А как-то осенью, в грязь, приехали к Никанору два человека: один из Семенова, другой с верховьев Керженца. Они говорили:

— Христос страдал, и мы должны претерпеть все в этом мире… Вот вы, — обратился тот, что с Керженца, к сыновьям Макарова, — бросьте гулянки, беседки, перестаньте пить вино, курить… избегайте мирских соблазнов. За это вас господь на том свете не забудет. Слово Христово приведет вас в рай…

Трава на берегах Керженца высохла, пожелтела. Корчились увядшие, позолоченные осенью листья. В реке заметна была прибыль воды. Воробьиные стайки шумно опускались на траву и торопились до снегопада набрать жирку. Хитрые, шустрые сороки перепархивали с берега на берег, задевая крыльями светлую осеннюю воду.

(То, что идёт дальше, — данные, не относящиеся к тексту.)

(* ===== verification/Snapshot.v ===== *)
(** * Snapshot: snapshots and the epoch hooks of the time stamps
    (the second half of include/verlib/timestamps.h).

    The definitions are over any state with the thread's variables
    [local_stamp], [aborted] and [speculative] in cells, the global stamp as a
    component that the clock's operations run on, and [with_epoch] as it is
    for that state. *)

From stdpp Require Import prelude list gmap.
From Stdlib Require Import ZArith Lia.
From S2P Require Import Prelude Timestamps.
Local Open Scope Z_scope.

Section snapshot.
Context {S C : Type} (get_clock : S → C) (set_clock : C → S → S).
Context (get_stamp : prog C Z) (get_read_stamp : nat → prog C Z)
  (increment_stamp : nat → Z → prog C unit).
Context (local_stamp : nat → cell S Z) (aborted speculative : nat → cell S bool)
  (num_retries : nat → cell S Z).
Context (with_epoch : ∀ A, nat → prog S A → prog S A).

#[local] Abbreviation on_clock := (zoom get_clock set_clock).

(** with_snapshot without LazyStamp, and with_snapshot_internal *)
Definition with_snapshot {A} (tid : nat) (f : prog S A) : prog S A :=
  with_epoch A tid
    (ls ← on_clock (get_read_stamp tid);
     store (local_stamp tid) ls ;;
     r ← f;
     store (local_stamp tid) (-1) ;;
     mret r).

(** with_snapshot with LazyStamp: first without moving the stamp; when a read
    met a version of its own stamp, again after moving it *)
Definition with_snapshot_lazy {A} (tid : nat) (use_speculative : bool) (f : prog S A) : prog S A :=
  if use_speculative then
    with_epoch A tid
      (ls ← on_clock get_stamp;
       store (local_stamp tid) ls ;;
       store (aborted tid) false ;;
       store (speculative tid) true ;;
       r ← f;
       store (speculative tid) false ;;
       a ← load (aborted tid);
       r' ← (if (a : bool) then
               store (aborted tid) false ;;
               n ← load (num_retries tid);
               store (num_retries tid) (n + 1) ;;
               ls' ← load (local_stamp tid);
               on_clock (increment_stamp tid ls') ;;
               f
             else mret r);
       store (local_stamp tid) (-1) ;;
       mret r')
  else with_snapshot tid f.
End snapshot.

(** ** The threads' variables of the LazyStamp configuration

    [aborted], [speculative] and [num_retries], beside a state [B] of versioned
    pointers. *)
Record lazy_state (B : Type) := mkLazy {
  base : B;
  aborted : gmap nat bool;
  speculative : gmap nat bool;
  num_retries : gmap nat Z;
}.
Arguments mkLazy {B} _ _ _ _. Arguments base {B} _. Arguments aborted {B} _.
Arguments speculative {B} _. Arguments num_retries {B} _.

Section lazy_state.
Context {B : Type}.
#[local] Abbreviation state := (lazy_state B).

Definition set_base (b : B) (s : state) : state := mkLazy b (aborted s) (speculative s) (num_retries s).
Definition on_base {A} (p : prog B A) : prog state A := zoom base set_base p.
Definition base_c {T} (c : cell B T) : cell state T :=
  Cell (λ s, peek c (base s)) (λ v s, set_base (poke c v (base s)) s).

Definition aborted_c (tid : nat) : cell state bool :=
  total_cell (λ s, default false (aborted s !! tid))
    (λ b s, mkLazy (base s) (<[tid := b]> (aborted s)) (speculative s) (num_retries s)).
Definition speculative_c (tid : nat) : cell state bool :=
  total_cell (λ s, default false (speculative s !! tid))
    (λ b s, mkLazy (base s) (aborted s) (<[tid := b]> (speculative s)) (num_retries s)).
Definition num_retries_c (tid : nat) : cell state Z :=
  thread_local num_retries (λ m s, mkLazy (base s) (aborted s) (speculative s) m) 0 tid.

(** the test at the end of each read_snapshot: the version read has the
    stamp [t], the snapshot the stamp [ls] *)
Definition abort_test (equal : Z → Z → bool) (tid : nat) (t ls : Z) : prog state unit :=
  when (equal t ls)
    (sp ← load (speculative_c tid);
     when sp (store (aborted_c tid) true)).

(** what it does to the variables, for a thread that runs alone *)
Definition after_abort_test (equal : Z → Z → bool) (tid : nat) (t ls : Z) (b : B) (s : state) : state :=
  mkLazy b (if equal t ls && default false (speculative s !! tid) then <[tid := true]> (aborted s) else aborted s)
    (speculative s) (num_retries s).

Lemma run_base {A} (p : prog B A) s :
  run (on_base p) s = match run p (base s) with Ok a b => Ok a (set_base b s) | Err e => Err e end.
Proof. apply run_zoom; [done|done|by intros []]. Qed.

Lemma run_base_load {T} (c : cell B T) s v : peek c (base s) = inr v → run (load (base_c c)) s = Ok v s.
Proof. intros H. by apply run_load. Qed.

Lemma run_abort_test equal tid t ls s :
  run (abort_test equal tid t ls) s = Ok tt (after_abort_test equal tid t ls (base s) s).
Proof.
  unfold abort_test, after_abort_test. destruct s as [b a sp n]. destruct (equal t ls); [|done]. cbn [when andb].
  rewrite run_bind. simpl. by destruct (default false (sp !! tid)).
Qed.
End lazy_state.

(** ** The stamps below which versions may be collected

    Before an epoch is incremented the thread notes the stamp; after it,
    [done_stamp] becomes the stamp noted at the increment before. *)
Section done.
Context {S C : Type} (get_clock : S → C) (set_clock : C → S → S) (get_stamp : prog C Z).
Context (done_stamp prev_stamp : cell S Z) (current_stamp : nat → cell S Z).

Definition before_epoch_hook (tid : nat) : prog S unit :=
  t ← zoom get_clock set_clock get_stamp; store (current_stamp tid) t.
Definition after_epoch_hook (tid : nat) : prog S unit :=
  p ← load prev_stamp; store done_stamp p ;;
  c ← load (current_stamp tid); store prev_stamp c.
End done.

В один из хмурых осенних дней в макаровском доме готовили к крещению Севостьяна, согласившегося отказаться от мирских соблазнов. У Керженца собрались единомышленники Макарова, а еще больше любопытных. Севостьян в сопровождении отца, понуря голову, шел к месту неведомых испытаний.

Вдоль берега уже прохаживался Никита Петрович Ухабин — главный поборник и проповедник пашковского движения в Заволжье. Когда Севостьян подошел к берегу, Ухабин бросился ему навстречу и что-то долго внушал, осторожно и заботливо поддерживая его за локоть.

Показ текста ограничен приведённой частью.